Typical proportions of the components in the composition are as follows: suspension detergent enhancer, about 10 to 60% (eg 20 to 50%, about 25 to 40%); Liquid with a nonionic surfactant (and optionally dissolved carboxylic acid gelling inhibitor), about 30 to 70% (eg, about 40 to 60%); This phase may also contain diluents such as glycols (eg polyethylene glycol ("PEG 400") or hexylene glycol); About 0.5 to 10 parts (e.g., about 1 to 6 parts, about 2 to 5 parts) of -COOH (molecular weight = 45) per 100 parts of the mixture of the carboxylic acid gelling agent, the nonionic surfactant, and the carboxylic acid gelling agent Amount that can be; Typically the amount of carboxylic acid gelling agent is about 0.01 to 1 part (eg, about 0.05 to 0.6 parts, about 0.2 to 0.5 parts) per part of nonionic surfactant; Peroxygen compounds (eg sodium perborate monohydrate), about 2 to 15% (eg about 4 to 10%); Activator, about 1-8% (eg about 3-6%); Strong metal complex sequestrants, about 0.25-3% (eg, about 0.5-2%); Acidic organic -POH compound, 0.01-5% (e.g., about 0.05-2%, about 0.1-1%).

Unless stated otherwise in the present specification, all ratios are based on weight, and in the embodiments, atmospheric pressure is used unless otherwise stated.

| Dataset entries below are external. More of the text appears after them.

(** * Chunked upload hook: a shallow embedding of [useChunkUpload]

    The development follows the JavaScript source function by function.
    JavaScript numbers that hold amounts, sizes, indices and timestamps are
    integers in [Z]; the fee rate and the simulated progress value are
    double-precision numbers, multiplied, divided and rounded as the engine
    does it.  Thrown values, [localStorage], the network, the wallet, the
    host's timers and the toast channel are explicit: every effectful
    function is a computation in the monad [M] over a [World].

    Left out: what the page draws (the progress panel, the confirmation
    dialog's markup, the task cards) and the console output.  The calls that
    feed them are kept as events where a statement needs them.

    The second hook, [useFileToChainDirect], is embedded in [Direct] over
    the same world, and the task loader of the first in [Tasks]. *)

From Stdlib Require Import ZArith Ascii String List Lia.
From Stdlib Require Import Sorted Permutation.
From Stdlib Require SpecFloat.
From stdpp Require Import base option list gmap strings pretty.

Local Open Scope string_scope.
Local Open Scope list_scope.
Local Open Scope Z_scope.

(** ** JavaScript strings *)

Module JsString.

(** [String.prototype.toLowerCase], on the ASCII letters. *)
Definition lower_ascii (c : ascii) : ascii :=
  let n := nat_of_ascii c in
  if (Nat.leb 65 n && Nat.leb n 90)%bool then ascii_of_nat (n + 32) else c.

Fixpoint toLowerCase (s : string) : string :=
  match s with
  | EmptyString => EmptyString
  | String c r => String (lower_ascii c) (toLowerCase r)
  end.

(** [s.startsWith(p)] *)
Fixpoint startsWith (p s : string) : bool :=
  match p, s with
  | EmptyString, _ => true
  | String a p', String b s' => (Ascii.eqb a b && startsWith p' s')%bool
  | String _ _, EmptyString => false
  end.

(** [s.includes(p)] *)
Fixpoint includes (p s : string) : bool :=
  (startsWith p s ||
   match s with
   | EmptyString => false
   | String _ s' => includes p s'
   end)%bool.

(** JavaScript truthiness of a string: only the empty string is falsy. *)
Definition truthy (s : string) : bool :=
  match s with EmptyString => false | String _ _ => true end.

(** Template-literal rendering of an integer. *)
Definition ofZ (z : Z) : string := pretty z.

End JsString.

(** ** Task status classification *)

Module Status.
Import JsString.

(** [getStatusClass(status = '')]: [None] is an [undefined] or [null]
    argument, which [status || ''] (and the default parameter) turn into
    the empty string. *)
Definition getStatusClass (status : option string) : string :=
  let normalized := toLowerCase (default "" status) in
  if String.eqb normalized "success" then "success"
  else if String.eqb normalized "failed" then "failed"
  else if String.eqb normalized "processing" then "processing"
  else "pending".

End Status.

(** ** Thrown values and outcomes *)

Module Js.

(** What a [catch (error)] clause can receive: an [Error] object with its
    message, or some other rejected value, whose [.message] reads
    [undefined]. *)
Inductive Thrown : Type :=
| Error (message : string)
| NonError.

Definition message_of (t : Thrown) : option string :=
  match t with Error m => Some m | NonError => None end.

(** [`${error.message}`] and ['...' + error.message]. *)
Definition show_message (t : Thrown) : string :=
  default "undefined" (message_of t).

Inductive Outcome (A : Type) : Type :=
| Return (a : A)
| Throw (t : Thrown).
Arguments Return {A} a.
Arguments Throw {A} t.

(** [a || b] on an optional string: [undefined] and [''] are falsy. *)
Definition or_string (a : option string) (b : string) : string :=
  match a with
  | Some s => if JsString.truthy s then s else b
  | None => b
  end.

(** [Math.ceil(a / b)] on integers, for a positive divisor. *)
Definition ceil_div (a b : Z) : Z := - ((- a) / b).

(** Reading a property of [undefined]. *)
Definition TypeError (property : string) : Thrown :=
  Error ("Cannot read properties of undefined (reading '" +:+ property +:+ "')").

(** [Array.prototype.sort(cmp)]: a stable sort; [cmp a b <= 0] keeps [a]
    before [b]. *)
Fixpoint insert_by {A} (cmp : A -> A -> Z) (x : A) (l : list A) : list A :=
  match l with
  | [] => [x]
  | y :: l' => if (cmp x y <=? 0)%Z then x :: l else y :: insert_by cmp x l'
  end.

Definition sort_by {A} (cmp : A -> A -> Z) (l : list A) : list A :=
  foldr (insert_by cmp) [] l.

End Js.
Export Js.

(** ** JavaScript numbers

    A number is an IEEE 754 double: [SpecFloat] of the Standard Library at
    53 bits of precision, with its signed zeros, its infinities and [NaN].
    The operations round to nearest, ties to even, as the engine does. *)

Module Num.
Import SpecFloat.

Definition number : Type := spec_float.

Definition prec : Z := 53.
Definition emax : Z := 1024.

(** The number an integer literal or an integer variable holds. *)
Definition ofZ (z : Z) : number := binary_normalize prec emax z 0 false.

Definition mul : number -> number -> number := SFmul prec emax.
Definition add : number -> number -> number := SFadd prec emax.
Definition div : number -> number -> number := SFdiv prec emax.

(** [a <= b] and [a < b]; both are false when an operand is [NaN]. *)
Definition leb : number -> number -> bool := SFleb.
Definition ltb : number -> number -> bool := SFltb.

(** The decimal literal [n/d], rounded once, as the parser rounds it. *)
Definition decimal (n d : Z) : number := div (ofZ n) (ofZ d).

(** In a condition and under [||]: zero and [NaN] are falsy. *)
Definition truthy (x : number) : bool :=
  match x with
  | S754_zero _ | S754_nan => false
  | S754_infinity _ | S754_finite _ _ _ => true
  end.

(** [Math.ceil]; a value in (-1, 0) gives the negative zero, an infinity
    and [NaN] give themselves. *)
Definition ceil (x : number) : number :=
  match x with
  | S754_finite s m e =>
      if 0 <=? e then x
      else
        let c := - ((- cond_Zopp s (Zpos m)) / 2 ^ (- e)) in
        if c =? 0 then S754_zero s else ofZ c
  | S754_zero _ | S754_infinity _ | S754_nan => x
  end.

(** The integer a number holds, where an amount is computed from it.
    Amounts are integers: an infinite number and [NaN] hold none and are
    outside the model; [toZ] is [0] on them. *)
Definition toZ (x : number) : Z :=
  match x with
  | S754_finite s m e =>
      cond_Zopp s (if 0 <=? e then Zpos m * 2 ^ e else Zpos m / 2 ^ (- e))
  | S754_zero _ | S754_infinity _ | S754_nan => 0
  end.

End Num.

(** ** Data model *)

Record File : Type := {
  file_name : string;
  file_size : Z;
  file_type : string
}.

Record UserInfo : Type := {
  metaid : string;
  address : string
}.

(** A part of a multipart upload, as pushed to [parts] and as listed by the
    remote store. *)
Record UploadPart : Type := {
  partNumber : Z;
  etag : string;
  part_size : Z
}.

(** The record [saveUploadSession] writes. *)
Record SessionData : Type := {
  uploadId : string;
  key : string;
  fileName : string;
  fileSize : Z;
  s_metaId : string;
  s_address : string;
  timestamp : Z
}.

(** What [JSON.parse] yields on a text that is the text of a JSON value,
    [null] apart, and was not written by [saveUploadSession]; the value is
    kept by what the hook reads of it: whether it is truthy, its [timestamp]
    as the number the subtraction makes of it ([None] when that is [NaN], as
    for a missing property), and its [uploadId] and [key] ([None] for a
    missing property).  The text
    [{}] is [{| j_truthy := true; j_timestamp := None; j_uploadId := None;
    j_key := None |}], and so is the text [123]. *)
Record JsonValue : Type := {
  j_truthy : bool;
  j_timestamp : option Z;
  j_uploadId : option string;
  j_key : option string
}.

The foregoing detailed description is merely illustrative of the invention, and any variations are possible without departing from the scope of the invention.

Claims (15)

For heavy laundering liquids consisting of 30 to 70% by weight of liquid nonionic surfactants, 10 to 60% by weight of alkali metal phosphate detergent enhancer salts suspended in the liquid nonionic surfactant and the remaining amount of other detergent additives. In the detergent composition, the composition is selected from the group consisting of hexylene glycol, ethylene glycol, diethylene glycol, triethylene glycol, higher polyethylene glycol, polypropylene glycol, glycerol, sorbitol, monoglycerides of fatty acids, and diglycerides of fatty acids. A liquid heavy laundry detergent composition comprising an organic phosphorus compound having an acidic-POH group which is a partial ester of selected monohydric or polyhydric alcohols with phosphoric acid or phosphorous acid in an amount such that the yield value of the composition is 1.6 Pascal or more. . The composition of claim 1, wherein said composition is substantially nonaqueous and has a yield of 2 to 8. 8. The composition of claim 1 wherein said composition is low-foam even in the absence of said organophosphorus compound. The composition of claim 1 wherein said polyphosphate is sodium tripolyphosphate. The composition of claim 1 wherein the suspension enhancer salt has a particle size of less than 10 microns. The composition of claim 1, wherein the atomic ratio of C: P in the phosphorus compound is at least 3: 1. The composition of claim 1 wherein said organophosphorus compound is a partial ester of said alcohol and phosphoric acid. 7. The composition of claim 6, wherein said alcohol is higher polyethylene glycol. A composition according to claim 1, which is prepared by pulverizing the suspension until the particle size of the suspension enhancer salt is less than 10 microns. The composition of claim 1, wherein said composition is substantially nonaqueous and contains a peroxygen bleach. A composition according to claim 10, wherein said peroxygen bleach consists of sodium perborate and its sulfating agent. 12. The composition of claim 11, wherein said activator is tetraacetylethylenediamine. The composition of claim 1 substantially free of silica and silicate thickeners. A composition according to claim 1 which is substantially free of clay of chain structure type. The composition of claim 1 containing a carboxylic acid antigelling agent.